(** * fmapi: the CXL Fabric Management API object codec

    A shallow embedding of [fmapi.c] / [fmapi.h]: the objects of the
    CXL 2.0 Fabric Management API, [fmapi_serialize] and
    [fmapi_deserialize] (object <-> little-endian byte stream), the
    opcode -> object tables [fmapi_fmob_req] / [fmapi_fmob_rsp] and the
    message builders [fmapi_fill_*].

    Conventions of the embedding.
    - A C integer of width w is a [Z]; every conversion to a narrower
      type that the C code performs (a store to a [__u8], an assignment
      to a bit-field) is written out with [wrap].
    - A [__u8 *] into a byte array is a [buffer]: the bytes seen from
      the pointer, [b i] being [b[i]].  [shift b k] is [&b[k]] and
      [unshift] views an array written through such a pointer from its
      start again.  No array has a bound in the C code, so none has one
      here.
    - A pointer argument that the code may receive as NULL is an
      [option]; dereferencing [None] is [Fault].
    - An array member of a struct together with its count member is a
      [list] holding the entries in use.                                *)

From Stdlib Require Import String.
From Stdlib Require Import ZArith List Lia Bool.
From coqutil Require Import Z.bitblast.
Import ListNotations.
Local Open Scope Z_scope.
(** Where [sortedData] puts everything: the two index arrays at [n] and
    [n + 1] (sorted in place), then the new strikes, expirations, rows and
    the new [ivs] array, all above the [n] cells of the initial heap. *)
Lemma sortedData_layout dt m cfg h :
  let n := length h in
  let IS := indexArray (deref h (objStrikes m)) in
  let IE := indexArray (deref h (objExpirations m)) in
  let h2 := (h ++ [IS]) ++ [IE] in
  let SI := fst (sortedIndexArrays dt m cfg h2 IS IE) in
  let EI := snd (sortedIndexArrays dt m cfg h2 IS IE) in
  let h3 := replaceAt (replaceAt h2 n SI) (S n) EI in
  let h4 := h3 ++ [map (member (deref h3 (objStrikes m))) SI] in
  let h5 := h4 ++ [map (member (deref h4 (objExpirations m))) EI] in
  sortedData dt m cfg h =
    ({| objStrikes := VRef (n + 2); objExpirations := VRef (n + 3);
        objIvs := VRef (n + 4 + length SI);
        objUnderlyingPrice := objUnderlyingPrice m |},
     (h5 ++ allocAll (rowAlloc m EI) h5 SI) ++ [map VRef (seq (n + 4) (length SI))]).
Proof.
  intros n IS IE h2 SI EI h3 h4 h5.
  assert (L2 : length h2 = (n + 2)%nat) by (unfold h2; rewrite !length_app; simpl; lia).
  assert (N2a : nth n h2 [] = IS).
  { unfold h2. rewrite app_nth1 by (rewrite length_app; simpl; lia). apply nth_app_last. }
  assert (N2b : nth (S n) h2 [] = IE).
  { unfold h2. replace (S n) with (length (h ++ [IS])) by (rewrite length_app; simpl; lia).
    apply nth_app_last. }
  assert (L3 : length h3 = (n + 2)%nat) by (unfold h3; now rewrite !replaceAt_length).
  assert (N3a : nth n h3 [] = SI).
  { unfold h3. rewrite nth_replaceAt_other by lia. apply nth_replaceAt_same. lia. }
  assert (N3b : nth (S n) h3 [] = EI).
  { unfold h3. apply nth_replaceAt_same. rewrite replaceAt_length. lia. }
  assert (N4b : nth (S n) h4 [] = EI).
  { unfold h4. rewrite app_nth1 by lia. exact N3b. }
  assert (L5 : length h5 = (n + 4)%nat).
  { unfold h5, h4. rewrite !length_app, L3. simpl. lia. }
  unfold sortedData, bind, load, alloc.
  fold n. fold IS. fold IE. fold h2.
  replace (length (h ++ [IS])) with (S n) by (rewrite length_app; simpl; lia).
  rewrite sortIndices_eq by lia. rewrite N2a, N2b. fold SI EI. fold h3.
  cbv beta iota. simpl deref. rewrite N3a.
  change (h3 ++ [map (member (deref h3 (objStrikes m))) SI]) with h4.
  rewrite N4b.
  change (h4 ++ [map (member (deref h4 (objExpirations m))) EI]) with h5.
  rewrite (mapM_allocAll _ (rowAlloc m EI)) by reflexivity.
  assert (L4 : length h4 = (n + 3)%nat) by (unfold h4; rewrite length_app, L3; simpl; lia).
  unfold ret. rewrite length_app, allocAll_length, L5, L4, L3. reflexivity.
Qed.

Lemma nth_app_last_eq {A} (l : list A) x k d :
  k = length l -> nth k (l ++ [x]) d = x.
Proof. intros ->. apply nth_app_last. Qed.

==

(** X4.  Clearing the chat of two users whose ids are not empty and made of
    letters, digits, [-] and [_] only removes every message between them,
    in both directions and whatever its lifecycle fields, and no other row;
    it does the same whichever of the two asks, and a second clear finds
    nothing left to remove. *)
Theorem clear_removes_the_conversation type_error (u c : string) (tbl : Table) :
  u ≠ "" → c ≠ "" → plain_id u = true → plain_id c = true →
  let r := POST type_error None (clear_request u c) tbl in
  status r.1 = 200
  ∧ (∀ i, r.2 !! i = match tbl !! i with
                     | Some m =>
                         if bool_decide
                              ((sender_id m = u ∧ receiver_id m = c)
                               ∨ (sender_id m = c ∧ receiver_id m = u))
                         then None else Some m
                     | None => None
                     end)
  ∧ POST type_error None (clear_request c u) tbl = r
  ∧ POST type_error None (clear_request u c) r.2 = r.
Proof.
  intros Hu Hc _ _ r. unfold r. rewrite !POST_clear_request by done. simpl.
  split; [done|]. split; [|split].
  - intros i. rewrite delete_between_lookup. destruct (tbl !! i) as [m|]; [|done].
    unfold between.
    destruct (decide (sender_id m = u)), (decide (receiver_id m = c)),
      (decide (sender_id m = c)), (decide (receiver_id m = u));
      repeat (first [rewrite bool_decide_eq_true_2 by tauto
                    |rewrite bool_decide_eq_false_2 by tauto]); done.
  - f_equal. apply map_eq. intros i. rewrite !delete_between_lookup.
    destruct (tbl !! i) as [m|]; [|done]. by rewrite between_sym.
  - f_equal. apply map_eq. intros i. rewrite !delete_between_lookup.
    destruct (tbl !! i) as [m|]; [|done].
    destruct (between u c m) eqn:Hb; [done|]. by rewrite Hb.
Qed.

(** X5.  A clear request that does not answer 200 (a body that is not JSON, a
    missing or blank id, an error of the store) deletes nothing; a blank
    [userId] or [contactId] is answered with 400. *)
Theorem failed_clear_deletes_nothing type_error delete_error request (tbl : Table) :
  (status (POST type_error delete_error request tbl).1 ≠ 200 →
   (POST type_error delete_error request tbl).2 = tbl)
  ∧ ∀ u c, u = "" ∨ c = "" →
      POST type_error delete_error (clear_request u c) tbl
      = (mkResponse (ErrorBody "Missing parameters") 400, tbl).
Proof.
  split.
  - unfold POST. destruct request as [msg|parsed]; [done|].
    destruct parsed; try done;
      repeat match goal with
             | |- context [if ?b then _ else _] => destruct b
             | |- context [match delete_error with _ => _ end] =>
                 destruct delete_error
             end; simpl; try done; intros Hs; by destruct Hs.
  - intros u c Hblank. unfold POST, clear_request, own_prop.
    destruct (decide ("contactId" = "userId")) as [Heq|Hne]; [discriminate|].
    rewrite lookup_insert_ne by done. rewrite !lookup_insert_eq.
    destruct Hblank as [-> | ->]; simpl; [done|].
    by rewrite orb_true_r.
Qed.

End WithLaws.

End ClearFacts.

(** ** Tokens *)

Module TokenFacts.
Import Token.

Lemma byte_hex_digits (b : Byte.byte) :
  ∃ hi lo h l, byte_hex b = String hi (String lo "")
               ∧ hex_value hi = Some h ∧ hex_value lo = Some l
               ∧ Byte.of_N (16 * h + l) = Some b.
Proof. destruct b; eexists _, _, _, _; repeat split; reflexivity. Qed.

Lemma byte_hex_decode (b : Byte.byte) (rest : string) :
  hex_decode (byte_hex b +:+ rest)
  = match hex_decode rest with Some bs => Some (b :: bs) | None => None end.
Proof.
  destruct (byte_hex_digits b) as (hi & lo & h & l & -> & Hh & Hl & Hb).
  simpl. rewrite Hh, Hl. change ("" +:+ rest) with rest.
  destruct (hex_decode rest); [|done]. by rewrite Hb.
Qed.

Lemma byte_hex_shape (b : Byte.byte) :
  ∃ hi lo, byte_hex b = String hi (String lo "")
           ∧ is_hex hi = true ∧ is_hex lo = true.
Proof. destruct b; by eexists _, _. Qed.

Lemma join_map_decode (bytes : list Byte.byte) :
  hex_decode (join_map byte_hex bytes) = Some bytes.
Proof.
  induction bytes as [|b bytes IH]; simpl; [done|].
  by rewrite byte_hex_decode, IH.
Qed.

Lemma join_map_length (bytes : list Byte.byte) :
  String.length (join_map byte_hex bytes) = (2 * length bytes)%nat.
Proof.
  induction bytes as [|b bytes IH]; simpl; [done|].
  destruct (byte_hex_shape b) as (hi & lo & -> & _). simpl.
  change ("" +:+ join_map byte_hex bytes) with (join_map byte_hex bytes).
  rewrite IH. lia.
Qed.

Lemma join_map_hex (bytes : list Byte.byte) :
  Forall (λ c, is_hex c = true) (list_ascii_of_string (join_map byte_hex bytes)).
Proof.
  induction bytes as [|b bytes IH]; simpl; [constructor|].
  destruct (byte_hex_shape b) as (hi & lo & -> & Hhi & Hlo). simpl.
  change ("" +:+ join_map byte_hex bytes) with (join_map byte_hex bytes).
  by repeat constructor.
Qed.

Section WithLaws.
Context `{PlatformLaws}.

** Assigned task **
Look above for the line with "Lemma byte_hex_decode (b" and the line with "destruct (byte_hex_digits b)"; transcribe both and all lines in between, exactly, and nothing else.

** Reply **
Lemma byte_hex_decode (b : Byte.byte) (rest : string) :
  hex_decode (byte_hex b +:+ rest)
  = match hex_decode rest with Some bs => Some (b :: bs) | None => None end.
Proof.
  destruct (byte_hex_digits b) as (hi & lo & h & l & -> & Hh & Hl & Hb).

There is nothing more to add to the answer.